- [What to do]:
The records must be returned word for word.

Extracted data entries
= Beginning of Section =

Lemma fk_init base lf lr iw ir :
  file_in I lf → file_in I iw → fkeeps seg_in (init_segment dir base lf lr iw ir).
Proof.
  intros Hlf Hiw. unfold init_segment. pose proof fk_drop.
  assert (Hseg : ∀ n e next, seg_in (set_nextOffset next (mkSegment dir base base n e false (Some lf) (Some lr) (Some iw) (Some ir)))).
  { intros. split_and!; [done| |]; by intros h [= <-]. }
  assert (Hclose : ∀ n e, fkeeps any (ignore (on_local (mkSegment dir base base n e false (Some lf) (Some lr) (Some iw) (Some ir)) Segment_Close))).
  { intros n e. k_ignore. apply fk_on_local, sk_Close. apply (Hseg n e base). }
  k_bind any; [fk|intros n _]. k_bind any; [fk|intros m _].
  case_match; [fk|]. k_bind seg_in; [ |].
  - case_match; [|k_ret; apply (Hseg _ _ base)].
    k_bind any; [ |intros o _; k_ret; apply Hseg].
    k_on_error; [|apply Hclose]. unfold readIndexOffset, readIndexEntry. fk.
  - intros s Hs. repeat case_match; [..|by k_ret].
    all: k_bind any; [apply Hclose|intros; k_end].
Qed.

Lemma fk_NewSegment base : fkeeps seg_in (NewSegment dir base).
Proof.
  unfold NewSegment. pose proof fk_drop.
  k_bind any; [fk|intros _ _].
  k_bind'; [apply fk_OpenAppend|intros lf Hlf].
  k_bind any; [fk|intros lr _].
  k_bind'; [k_on_error; [apply fk_OpenAppend|fk]|intros iw Hiw].
  k_bind any; [fk|intros ir _]. by apply fk_init.
Qed.
End segment.

Section log.
Context (dir : bytes) (I : nat → Prop).
Abbreviation fkeeps := (keeps (inside dir I) (frames dir I)).
Abbreviation skeeps := (keeps (seg_inside dir I) (seg_frames dir I)).

(** ** Logs *)

Definition log_in (l : Log) : Prop := l_dir l = dir ∧ Forall (seg_in dir I) (l_segments l).
Definition log_inside (x : Log * world) : Prop := log_in x.1 ∧ inside dir I x.2.
Definition log_frames (x y : Log * world) : Prop := frames dir I x.2 y.2.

= End of Section =

- [Response for this exercise]:
Lemma fk_init base lf lr iw ir :
  file_in I lf → file_in I iw → fkeeps seg_in (init_segment dir base lf lr iw ir).
Proof.
  intros Hlf Hiw. unfold init_segment. pose proof fk_drop.
  assert (Hseg : ∀ n e next, seg_in (set_nextOffset next (mkSegment dir base base n e false (Some lf) (Some lr) (Some iw) (Some ir)))).
  { intros. split_and!; [done| |]; by intros h [= <-]. }
  assert (Hclose : ∀ n e, fkeeps any (ignore (on_local (mkSegment dir base base n e false (Some lf) (Some lr) (Some iw) (Some ir)) Segment_Close))).
  { intros n e. k_ignore. apply fk_on_local, sk_Close. apply (Hseg n e base). }
  k_bind any; [fk|intros n _]. k_bind any; [fk|intros m _].
  case_match; [fk|]. k_bind seg_in; [ |].
  - case_match; [|k_ret; apply (Hseg _ _ base)].
    k_bind any; [ |intros o _; k_ret; apply Hseg].
    k_on_error; [|apply Hclose]. unfold readIndexOffset, readIndexEntry. fk.
  - intros s Hs. repeat case_match; [..|by k_ret].
    all: k_bind any; [apply Hclose|intros; k_end].
Qed.

Lemma fk_NewSegment base : fkeeps seg_in (NewSegment dir base).
Proof.
  unfold NewSegment. pose proof fk_drop.
  k_bind any; [fk|intros _ _].
  k_bind'; [apply fk_OpenAppend|intros lf Hlf].
  k_bind any; [fk|intros lr _].
  k_bind'; [k_on_error; [apply fk_OpenAppend|fk]|intros iw Hiw].
  k_bind any; [fk|intros ir _]. by apply fk_init.
Qed.
End segment.

Section log.
Context (dir : bytes) (I : nat → Prop).
Abbreviation fkeeps := (keeps (inside dir I) (frames dir I)).
Abbreviation skeeps := (keeps (seg_inside dir I) (seg_frames dir I)).

(** ** Logs *)

Definition log_in (l : Log) : Prop := l_dir l = dir ∧ Forall (seg_in dir I) (l_segments l).
Definition log_inside (x : Log * world) : Prop := log_in x.1 ∧ inside dir I x.2.
Definition log_frames (x y : Log * world) : Prop := frames dir I x.2 y.2.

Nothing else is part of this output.